1.
Tokoh-tokoh Aliran Idealisme
a.
Plato (477 -347 Sb.M)
Menurutnya, cita adalah gambaran asli yang semata-mata bersifat rohani
dan jiwa terletak di antara gambaran asli dengan bayangan dunia yang ditangkap
oleh panca indra. Dan pada dasarnya sesuatu itu dapat dipikirkan
oleh akal, dan yang berkaitan juga dengan ide atau gagasan. Mengenai kebenaran
tertinggi, dengan doktrin yang dikenal dengan istilah ide, Plato mengemukakan
bahwa dunia ini tetap dan jenisnya satu, sedangkan ide tertinggi adalah
kebaikan.
Menurut Plato, kebaikan merupakan hakikat tertinggi dalam
mencari kebenaran. Tugas ide adalah memimpin
budi manusia dalam menjadi contoh bagi pengalaman. Siapa saja yang telah
mengetahui ide, manusia akan mengetahui jalan
yang pasti, sehingga dapat menggunakannya sebagai
alat untuk mengukur, mengklarifikasikan dan menilai segala sesuatu yang dialami
sehari-hari.
b.
Immanuel Kant (1724 -1804)
Ia menyebut
filsafatnya idealis transendental atau idealis kritis dimana paham ini
menyatakan bahwa isi pengalaman langsung yang kita peroleh tidak dianggap
sebagai miliknya sendiri melainkan ruang dan waktu adalah forum intuisi kita.
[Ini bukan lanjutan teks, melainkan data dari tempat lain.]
(** One pass of [for debt in remaining_debts]: the debts already visited,
    the interest paid so far and the payment still available. *)
Definition pay_minimum (acc : list debt_entry * Q * Q) (debt : debt_entry)
    : list debt_entry * Q * Q :=
  let '(visited, total_interest_paid, available_payment) := acc in
  let payment := py_min (minimum_payment debt) (balance debt) in
  let monthly_interest := ((balance debt * (interest_rate debt / 100)) / 12)%Q in
  let principal_payment := (payment - monthly_interest)%Q in
  (visited ++ [set_balance debt (balance debt - principal_payment)],
   (total_interest_paid + monthly_interest)%Q,
   (available_payment - payment)%Q).

Definition payoff_guard (s : payoff_state) : bool :=
  match remaining_debts s with
  | [] => false
  | _ :: _ => current_month s <? 360
  end.

Definition payoff_month (monthly_payment : Q) (s : payoff_state) : payoff_state :=
  let current_month := current_month s + 1 in
  let available_payment := monthly_payment in
  let '(remaining_debts, total_interest_paid, available_payment) :=
    fold_left pay_minimum (remaining_debts s)
      ([], total_interest_paid s, available_payment) in
  let remaining_debts :=
    match remaining_debts with
    | first_debt :: rest =>
        if Qltb 0 available_payment then
          let extra_payment := py_min available_payment (balance first_debt) in
          set_balance first_debt (balance first_debt - extra_payment) :: rest
        else remaining_debts
    | [] => remaining_debts
    end in
  let newly_paid := filter (fun d => Qle_bool (balance d) 0) remaining_debts in
  let remaining_debts := filter (fun d => Qltb 0 (balance d)) remaining_debts in
  {| remaining_debts := remaining_debts;
     current_month := current_month;
     total_interest_paid := total_interest_paid;
     timeline :=
       timeline s
       ++ map (fun d => {| month := current_month; debt_name := name d |}) newly_paid |}.

Inductive payoff_response : Type :=
| NoActiveDebts (message : string)
| PayoffPlan (strategy : string) (monthly_payment : Q) (total_months : option Z)
    (total_interest_paid : Q) (timeline : list timeline_event)
    (payment_order : list string).

(** [db.query(Debt).filter(Debt.user_id == current_user.id, Debt.is_active == 1).all()] *)
Definition active_debts (db : database) (current_user : User) : list Debt :=
  filter (fun d => (Debt_user_id d =? User_id current_user)
                   && is_active_1 (Debt_is_active d))
    (debts db).

(** [debt_data], built from the rows and sorted for the strategy. *)
Definition prepare_debt_data (strategy : string) (debts : list Debt) : list debt_entry :=
  let debt_data :=
    map (fun debt => {| id := Debt_id debt; name := Debt_name debt;
                        balance := Debt_current_balance debt;
                        interest_rate := Debt_interest_rate debt;
                        minimum_payment := Debt_minimum_payment debt |})
      debts in
  if String.eqb strategy "avalanche"
  then sort_by (fun a b => Qle_bool (interest_rate b) (interest_rate a)) debt_data
  else sort_by (fun a b => Qle_bool (balance a) (balance b)) debt_data.

(** The variables as the loop finds them. *)
Definition payoff_start (debt_data : list debt_entry) : payoff_state :=
  {| remaining_debts := debt_data; current_month := 0;
     total_interest_paid := 0; timeline := [] |}.

(** The rendered dates ([payoff_date], a [strftime] of [now] plus a number of
    months) are left out of the response.  The dicts of [debt_data] are
    shared with [remaining_debts] and their balances change during the
    loop, but only their names are read afterwards. *)
Definition calculate_debt_payoff_strategy (fuel : nat) (monthly_payment : Q)
    (strategy : string) (db : database) (current_user : User)
    : option payoff_response :=
  let debts := active_debts db current_user in
  match debts with
  | [] => Some (NoActiveDebts "No active debts found")
  | _ :: _ =>
      let debt_data := prepare_debt_data strategy debts in
      match while fuel payoff_guard (payoff_month monthly_payment)
              (payoff_start debt_data) with
      | None => None
      | Some s =>
          let total_months :=
            match remaining_debts s with
            | [] => Some (current_month s)
            | _ :: _ => None
            end in
          Some (PayoffPlan strategy monthly_payment total_months
                  (py_round (total_interest_paid s) 2) (timeline s)
                  (map name debt_data))
      end
  end.

(** ** services/notification_service.py: NotificationService

    The service touches the database and the console; a [world] is both.
    The [async] methods await one another in sequence and are embedded as
    plain functions. *)

Record world : Type := {
  db : database;
  console : list string
}.

Definition print (line : string) (w : world) : world :=
  {| db := db w; console := console w ++ [line] |}.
Dengan demikian, ruang dan waktu yang dimaksudkan adalah sesuatu yang dapat
membantu kita (manusia) untuk mengembangkan intuisi kita. Menurut Kant, pengetahuan yang mutlak sebenarnya memang tidak akan ada bila seluruh pengetahuan datang melalui
indera. Akan tetapi, bila pengetahuan
itu datang dari luar melalui akal murni, yang tidak bergantung pada pengalaman. Dapat disimpulkan
bahwa filsafat idealis transendental menitik beratkan pada pemahaman tentang
sesuatu itu datang dari akal murni dan yang tidak bergantung pada sebuah
pengalaman.
c.
Pascal (1623-1662)
Kesimpulan dari pemikiran filsafat Pascal antara lain :
1.
Pengetahuan diperoleh melalaui dua jalan, pertama menggunakan akal dan
kedua menggunakan hati. Ketika akal dengan semua
perangkatnya tidak dapat lagi mencapai suatu aspek
maka hati lah yang akan berperan. Oleh karena itu, akal dan hati saling
berhubungan satu sama lain. Apabila salah satunya tidak berfungsi dengan baik,
maka dalam memperoleh suatu pengetahuan itu juga akan mengalami kendala.
2.
Manusia besar
karena pikirannya, namun ada hal yang tidak mampu dijangkau oleh pikiran manusia yaitu pikiran manusia itu
sendiri. Menurut Pascal manusia adalah makhluk yang rumit dan kaya akan variasi
serta mudah berubah. Untuk itu matematika, pikiran dan logika tidak akan mampu
dijadikan alat untuk memahami manusia. Menurutnya alat-alat tersebut hanya
mampu digunakan untuk memahami hal-hal yang bersifat bebas kontradiksi, yaitu
yang bersifat konsisten. Karena ketidak mampuan filsafat dan ilmu-ilmu lain
untuk memahami manusia, maka satu-satunya jalan memahami manusia adalah dengan
agama. Karena dengan agama, manusia akan lebih mampu menjangkau pikirannya
sendiri, yaitu dengan berusaha mencari kebenaran, walaupun bersifat abstrak.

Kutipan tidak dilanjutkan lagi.